▶ **Assignment**
Gather each line containing the string "falsy" from these entries.

▶ **Dataset entries**
>>>>>

(** * Code-change extraction and proposal pipeline of the coder assistant

    A shallow embedding of [chat_interface.py] (block scanner, filename
    resolver, filename validator, proposal queue, change applier) and of
    [file_editor.py] (backups, reads, writes), with the properties the
    specification states about them.

    Python [str] values are modelled as lists of characters.  A character is
    an [ascii], read as a code point between 0 and 255 (Latin-1); the
    character classes below ([isspace], [isalpha], [lower], the regular
    expression class [\w]) are Python's, restricted to that range. *)

From Stdlib Require Import List Ascii String Arith NArith Lia Bool.
From stdpp Require Import gmap strings.
Import ListNotations.
(** * Connect: realtime coordination and conversation/message state engine

    A shallow embedding of the request handlers ([app/api/**/route.ts]),
    the conversation resolver ([lib/conversation.ts]), the realtime emitter
    ([lib/realtime-emitter.ts]) and the socket server ([server.js]), with the
    properties of the specification stated and settled against them.

    Conventions of the embedding.
    - A JavaScript string is a [string]; one character stands for one UTF-16
      code unit, so [length] is [.length] and [String.ltb] is [<] on strings.
    - An [ObjectId] is the number its twelve bytes denote.  The bson library
      is not part of the repository: parsing ([new Types.ObjectId(s)],
      [Types.ObjectId.isValid(s)]) and rendering ([toString()]) are the
      parameters [parseOid] and [oidStr].
    - [sanitize-html] is not part of the repository either: the parameter
      [sanitizeHtml] stands for the call with no allowed tag or attribute.
    - A [Date] is a number of milliseconds; [new Date()] reads the [clock] of
      the world.
    - A collection of the document store is the list of its documents in
      insertion order.  Of the Mongoose schemas the model has the validator
      of [participants] (exactly two), the unique index on [participantKey],
      and the options of [text] in the message schema ([trim], [required]);
      the other schema options are outside the model.
      Every awaited persistence call first consults the [faults] of the
      world: a [true] there makes the call throw, which is how an unavailable
      store, or a write that the store refuses, is represented.
    - [async] handlers are run to completion, one at a time, except in the
      section on concurrent first contact, which interleaves the awaited
      steps of [getOrCreateConversation]. *)

From Stdlib Require Import String Ascii List ZArith Lia Bool Sorted.
From stdpp Require Import base strings list gmap.
Import ListNotations.
Open Scope string_scope.
Open Scope list_scope.

(* ===================================================================== *)
(** ** JavaScript built-ins used by the handlers *)
(* ===================================================================== *)

Module JS.

(** [!s] on a string: only the empty string is falsy. *)
Definition falsy (s : string) : bool :=
  match s with EmptyString => true | String _ _ => false end.

(** [String(x ?? "")] for a field that is a string or missing. *)
Definition orEmpty (x : option string) : string := default "" x.

(** White space and line terminators among the first 256 code units. *)
Definition isSpace (c : ascii) : bool :=
  let n := nat_of_ascii c in
  ((n =? 32) || (n =? 9) || (n =? 10) || (n =? 11) || (n =? 12) || (n =? 13)
   || (n =? 160))%nat.

Fixpoint trimStart (s : string) : string :=
  match s with
  | EmptyString => EmptyString
  | String c r => if isSpace c then trimStart r else s
  end.
(** * Form discovery, input synthesis and batch coordination

    A shallow embedding of [form_automater.py] (mapping store, catalog
    extraction, input synthesis, form filling) and of the result-collection
    loop of [app.py], with the properties stated about them.

    Conventions of the embedding.
    - A Python [dict] is an association list in insertion order: assigning an
      existing key replaces the value in place, a new key goes to the end.
    - Python [str] values are [string]s holding the UTF-8 bytes. The source
      only searches for ASCII patterns (and one fixed CJK word), and UTF-8 is
      self-synchronising, so byte-wise search and ASCII lower-casing agree
      with [in] and [str.lower()] on every test the source performs.
    - Code that may raise returns an [outcome]. *)

From Stdlib Require Import List String Ascii Bool Arith NArith Lia.
Import ListNotations.
Open Scope string_scope.
Open Scope list_scope.

(* ------------------------------------------------------------------ *)
(** ** Exceptions *)

Inductive exn : Type :=
| KeyError (key : string)
| TypeError
| NameError (name : string)
| TimeoutError
| DriverError (msg : string)
| WorkerError (msg : string).

Inductive outcome (A : Type) : Type :=
| Ok (a : A)
| Raise (e : exn).
Arguments Ok {A} a.
Arguments Raise {A} e.

Definition bind {A B : Type} (m : outcome A) (k : A -> outcome B) : outcome B :=
  match m with
  | Ok a => k a
  | Raise e => Raise e
  end.

Notation "x <- m ;; k" := (bind m (fun x => k))
  (at level 61, m at next level, right associativity).

(* ------------------------------------------------------------------ *)
(** ** Dictionaries in insertion order *)

Section Dict.
Context {K V : Type}.
Variable eqb : K -> K -> bool.

Fixpoint dict_get (k : K) (d : list (K * V)) : option V :=
  match d with
  | [] => None
  | (k', v) :: rest => if eqb k k' then Some v else dict_get k rest
  end.

Definition dict_mem (k : K) (d : list (K * V)) : bool :=
  match dict_get k d with Some _ => true | None => false end.

(** [d[k] = v] *)
Fixpoint dict_set (k : K) (v : V) (d : list (K * V)) : list (K * V) :=
  match d with
  | [] => [(k, v)]
  | (k', v') :: rest =>
      if eqb k k' then (k', v) :: rest else (k', v') :: dict_set k v rest
  end.

(** [del d[k]] for a key that is present: no entry for [k] is left. *)
Definition dict_del (k : K) (d : list (K * V)) : list (K * V) :=
  filter (fun kv => negb (eqb k (fst kv))) d.

(** [d.update(other)] *)
Definition dict_update (d other : list (K * V)) : list (K * V) :=
  fold_left (fun acc kv => dict_set (fst kv) (snd kv) acc) other d.
End Dict.

(** Keys of a catalog: a field name, or Python's [None]. *)
Definition pykey := option string.

Definition pykey_eqb (a b : pykey) : bool :=
  match a, b with
  | Some x, Some y => String.eqb x y
  | None, None => true
  | _, _ => false
  end.

(** Truthiness of an optional string: [None] and [''] are falsy. *)
Definition truthy_str (o : option string) : bool :=
  match o with
  | Some (String _ _) => true
  | _ => false
  end.

(* ------------------------------------------------------------------ *)
(** ** Strings *)

Definition lower_ascii (c : ascii) : ascii :=
  let n := nat_of_ascii c in
  if (Nat.leb 65 n && Nat.leb n 90)%bool then ascii_of_nat (n + 32) else c.

Fixpoint lower (s : string) : string :=
  match s with
  | EmptyString => EmptyString
  | String c r => String (lower_ascii c) (lower r)
  end.

(** [pat in s] *)
Fixpoint contains (pat s : string) : bool :=
  if prefix pat s then true
  else match s with
       | EmptyString => false
       | String _ r => contains pat r
       end.

(** [sep.join(parts)] *)
Fixpoint join (sep : string) (parts : list string) : string :=
  match parts with
  | [] => EmptyString
  | [p] => p
  | p :: rest => (p ++ sep ++ join sep rest)%string
  end.

(* ------------------------------------------------------------------ *)
(** ** Values decoded from JSON *)

(** A value of the generated JSON object. [JOther] stands for numbers,
    arrays and nested objects; it carries what [str()] prints for the value
    and its truthiness, the only two things the source observes of them. *)
Inductive jvalue : Type :=
| JStr (s : string)
| JBool (b : bool)
| JNull
| JOther (text : string) (truth : bool).

Definition py_str_bool (b : bool) : string := if b then "True" else "False".

(** [bool(v)] *)
Definition truthy (v : jvalue) : bool :=
  match v with
  | JStr s => truthy_str (Some s)
  | JBool b => b
  | JNull => false
  | JOther _ t => t
  end.
Lemma get_absent (qc : query_cache_t) (p : query_params_t.t) (interrupted : bool) :
  self qc = query_params_t.query_cache p ->
  queries qc !! query_params_t.token p = None ->
  get qc p interrupted =
  (maybe_release_query_id p qc,
   Throw (bt_exc_t CLIENT_ERROR
            (not_in_cache_message (query_params_t.token p)) EMPTY_BACKTRACE)).
Proof.
  intros Hself Hout. unfold get. rewrite (self_eqb qc p Hself).
  destruct (maybe_release_query_id_frame p qc) as (_ & -> & _).
  rewrite Hout. reflexivity.
Qed.

Lemma get_present (qc : query_cache_t) (p : query_params_t.t) (interrupted : bool)
    (ptr : positive) :
  self qc = query_params_t.query_cache p ->
  queries qc !! query_params_t.token p = Some ptr ->
  get qc p interrupted =
  (maybe_release_query_id p qc,
   match heap qc !! ptr with
   | None => Abort
   | Some e => new_ref e (query_params_t.token p) ptr interrupted
   end).
Proof.
  intros Hself Hin. unfold get. rewrite (self_eqb qc p Hself).
  destruct (maybe_release_query_id_frame p qc) as (_ & -> & -> & _).
  rewrite Hin. destruct (heap qc !! ptr); reflexivity.
Qed.

(** [create] raises no client error but the duplicate token. *)
Lemma create_client_error (qc : query_cache_t) (p : query_params_t.t)
    (uuid now : N) (interrupted : bool) (m : string) (b : datum_t) :
  self qc = query_params_t.query_cache p ->
  snd (create qc p uuid now interrupted) = Throw (bt_exc_t CLIENT_ERROR m b) ->
  is_Some (queries qc !! query_params_t.token p) /\
  m = duplicate_token_message (query_params_t.token p) /\ b = EMPTY_BACKTRACE.
Proof.
  intros Hself. destruct (queries qc !! query_params_t.token p) as [ptr|] eqn:Hq.
  - rewrite (create_duplicate qc p uuid now interrupted Hself)
      by (rewrite Hq; eauto).
    intros [= <- <-]. split; [eauto | split; reflexivity].
  - rewrite (create_fresh qc p uuid now interrupted Hself Hq).
    destruct (compile_query p) as [reg [[|w bt|w|w]|[[ts go] root]]];
      cbn [snd]; try discriminate.
    destruct interrupted; discriminate.
Qed.

End TokenMap.

(** Claim C3.  For query params issued against the cache: [create] raises the
    CLIENT_ERROR "duplicate token" exactly when the token is in the map; [get]
    raises the CLIENT_ERROR "token not in stream cache" exactly when the token
    is absent; [fill_response] raises the CLIENT_ERROR "duplicate token"
    exactly when the state of the entry is neither START nor STREAM;
    [noreply_wait] raises the CLIENT_ERROR "duplicate token" exactly when the
    token is present; and every such error has the empty backtrace. *)
Theorem client_errors `{Collaborators} (qc : query_cache_t) (p : query_params_t.t) :
  self qc = query_params_t.query_cache p ->
  let tok := query_params_t.token p in
  (forall uuid now interrupted,
     (is_Some (queries qc !! tok) ->
      snd (create qc p uuid now interrupted) =
      Throw (bt_exc_t CLIENT_ERROR ("ERROR: duplicate token " +:+ pretty tok)
                      EMPTY_BACKTRACE)) /\
     (forall m b,
        snd (create qc p uuid now interrupted) = Throw (bt_exc_t CLIENT_ERROR m b) ->
        is_Some (queries qc !! tok) /\
        m = "ERROR: duplicate token " +:+ pretty tok /\ b = EMPTY_BACKTRACE)) /\
  (forall interrupted,
     (queries qc !! tok = None ->
      snd (get qc p interrupted) =
      Throw (bt_exc_t CLIENT_ERROR ("Token " +:+ pretty tok +:+ " not in stream cache.")
                      EMPTY_BACKTRACE)) /\
     (forall m b,
        snd (get qc p interrupted) = Throw (bt_exc_t CLIENT_ERROR m b) ->
        queries qc !! tok = None /\
        m = "Token " +:+ pretty tok +:+ " not in stream cache." /\
        b = EMPTY_BACKTRACE)) /\
  (forall traced e res,
     (state e <> state_t.START /\ state e <> state_t.STREAM ->
      fill_response tok traced (e, res) =
      ((e, res),
       Throw (bt_exc_t CLIENT_ERROR ("ERROR: duplicate token " +:+ pretty tok)
                       EMPTY_BACKTRACE))) /\
     (forall m b,
        snd (fill_response tok traced (e, res)) = Throw (bt_exc_t CLIENT_ERROR m b) ->
        (state e <> state_t.START /\ state e <> state_t.STREAM) /\
        m = "ERROR: duplicate token " +:+ pretty tok /\ b = EMPTY_BACKTRACE)) /\
  (forall evs,
     (is_Some (queries qc !! tok) ->
      noreply_wait qc p evs =
      (qc, Some (Throw (bt_exc_t CLIENT_ERROR ("ERROR: duplicate token " +:+ pretty tok)
                                 EMPTY_BACKTRACE)))) /\
     (forall m b,
        snd (noreply_wait qc p evs) = Some (Throw (bt_exc_t CLIENT_ERROR m b)) ->
        is_Some (queries qc !! tok) /\
        m = "ERROR: duplicate token " +:+ pretty tok /\ b = EMPTY_BACKTRACE)).
Proof.
  intros Hself tok. split; [|split; [|split]].
  - intros uuid now interrupted. split.
    + intros Hin. rewrite (create_duplicate qc p uuid now interrupted Hself Hin).
      reflexivity.
    + intros m b Hc.
      apply (create_client_error qc p uuid now interrupted m b Hself Hc).
  - intros interrupted. split.
    + intros Hout. rewrite (get_absent qc p interrupted Hself Hout). reflexivity.
    + intros m b. destruct (queries qc !! tok) as [ptr|] eqn:Hq.
      * rewrite (get_present qc p interrupted ptr Hself Hq). cbn [snd].
        destruct (heap qc !! ptr); [|discriminate].
        unfold new_ref. destruct interrupted; discriminate.
      * rewrite (get_absent qc p interrupted Hself Hq).
        intros [= <- <-]. repeat split.
  - intros traced e res. split.
    + intros Hst. unfold fill_response, bind, get_entry. cbn [fst].
      rewrite decide_True by exact Hst. reflexivity.
    + intros m b. unfold fill_response, bind, get_entry. cbn [fst].
      destruct (decide _) as [Hst|Hst].
      * intros [= <- <-]. repeat split; apply Hst.
      * unfold try_catch.
        destruct (fill_body traced (e, res)) as [[e1 res1] [[]|x|]]; try discriminate.
        destruct (fill_handler x (e1, res1)) as [[e2 res2] o] eqn:Hh.
        cbn [snd]. intros ->.
        destruct (fill_handler_post x e1 res1 e2 res2 _ Hh) as (_ & _ & Hty).
        specialize (Hty _ _ _ eq_refl). discriminate.
  - intros evs. split.
    + intros [ptr Hin]. unfold noreply_wait. rewrite (self_eqb qc p Hself).
      fold tok. rewrite Hin. reflexivity.
    + intros m b. unfold noreply_wait. rewrite (self_eqb qc p Hself). fold tok.
      destruct (queries qc !! tok) as [ptr|] eqn:Hq.
      * intros [= <- <-]. split; [eauto | split; reflexivity].
      * destruct (run_until_satisfied _ qc evs) as [qc' []]; discriminate.
Qed.

(** ** Interruption *)

Section Interruption.
Context `{Collaborators}.

(** Bare pulses leave the state alone and pulse the interruptor. *)
Lemma apply_pulses (acts : list agent_action) (e : entry_t) :
  Forall (eq act_pulse_persistent) acts ->
  state (apply_actions acts e) = state e /\
  (acts <> [] -> persistent_interruptor (apply_actions acts e) = true) /\
  (persistent_interruptor e = true ->
   persistent_interruptor (apply_actions acts e) = true).
Proof.
  intros Hall. revert e. induction Hall as [|a acts <- _ IH]; intros e.
  - repeat split; [congruence | auto].
  - cbn [apply_actions fold_left apply_action].
    destruct (IH (with_persistent_interruptor true e)) as (Hs & _ & Hp).
    fold (apply_actions acts (with_persistent_interruptor true e)).
    rewrite Hs. repeat split; intros; apply Hp; reflexivity.
Qed.
(** * Validators of [movement.validators.datasets]

    A shallow embedding of the two [attrs] classes [ValidPosesDataset] and
    [ValidBboxesDataset] and of the leaf helpers they share, followed by the
    properties of the construction pipeline.

    Python values are dynamically typed, so raw field values live in one
    universe [pyval]; logging and exceptions are threaded through a small
    writer/error monad [M]. *)

From Stdlib Require Import ZArith List String Ascii Bool Arith Lia.
From Stdlib Require Import Decimal DecimalString DecimalNat.
From Stdlib Require Import Floats.SpecFloat.
Import ListNotations.

Local Open Scope string_scope.
Local Open Scope list_scope.

(** ** Python values *)

(** [dtype] of a numpy array; the validators only ever create ["float32"]. *)
Inductive dtype : Type :=
| float32
| float64
| other_dtype (name : string).

(** A numpy array: its [shape], its [dtype] and its cells in C order. *)
Record ndarray : Type := mk_ndarray {
  shape : list nat;
  array_dtype : dtype;
  data : list spec_float
}.

#[warnings="-register-all"]
Inductive pyval : Type :=
| PNone
| PBool (b : bool)
| PInt (z : Z)
| PFloat (f : spec_float)
| PStr (s : string)
| PList (items : list pyval)
| PArray (a : ndarray).
(** ** Ray casting never reads [xinters] unset *)

Lemma pip_iteration_sound lat lon st p2 :
  ∃ acc st', pip_iteration lat lon st p2 = (acc, Ok st') ∧
             (acc = NotRead ∨ acc = ReadAfterSet).
Proof.
  unfold pip_iteration.
  destruct (pip_p1 st) as [p1_lat p1_lon], p2 as [p2_lat p2_lon].
  destruct (decide (lon > Rmin p1_lon p2_lon)) as [Hmin|];
    [|eexists _, _; split; [reflexivity | by left]].
  destruct (decide (lon <= Rmax p1_lon p2_lon)) as [Hmax|];
    [|eexists _, _; split; [reflexivity | by left]].
  destruct (decide (lat <= Rmax p1_lat p2_lat));
    [|eexists _, _; split; [reflexivity | by left]].
  assert (Hne : p1_lon ≠ p2_lon).
  { intros ->. unfold Rmin, Rmax in *. destruct (Rle_dec p2_lon p2_lon); lra. }
  rewrite (bool_decide_eq_true_2 _ Hne).
  destruct (decide (p1_lat = p2_lat));
    eexists _, _; (split; [reflexivity|]); [by left | by right].
Qed.

Lemma pip_loop_sound lat lon p2s : ∀ st,
  ∃ tr b, pip_loop lat lon st p2s = (tr, Ok b) ∧
          Forall (λ acc, acc = NotRead ∨ acc = ReadAfterSet) tr.
Proof.
  induction p2s as [|p2 rest IH]; intros st; cbn [pip_loop].
  - eexists _, _; split; [reflexivity | constructor].
  - destruct (pip_iteration_sound lat lon st p2) as (acc & st' & -> & Hacc).
    destruct (IH st') as (tr & b & -> & Htr).
    eexists _, _; split; [reflexivity | by constructor].
Qed.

<<<<<

▶ **Your solution**
(** [!s] on a string: only the empty string is falsy. *)
Definition falsy (s : string) : bool :=
(** Truthiness of an optional string: [None] and [''] are falsy. *)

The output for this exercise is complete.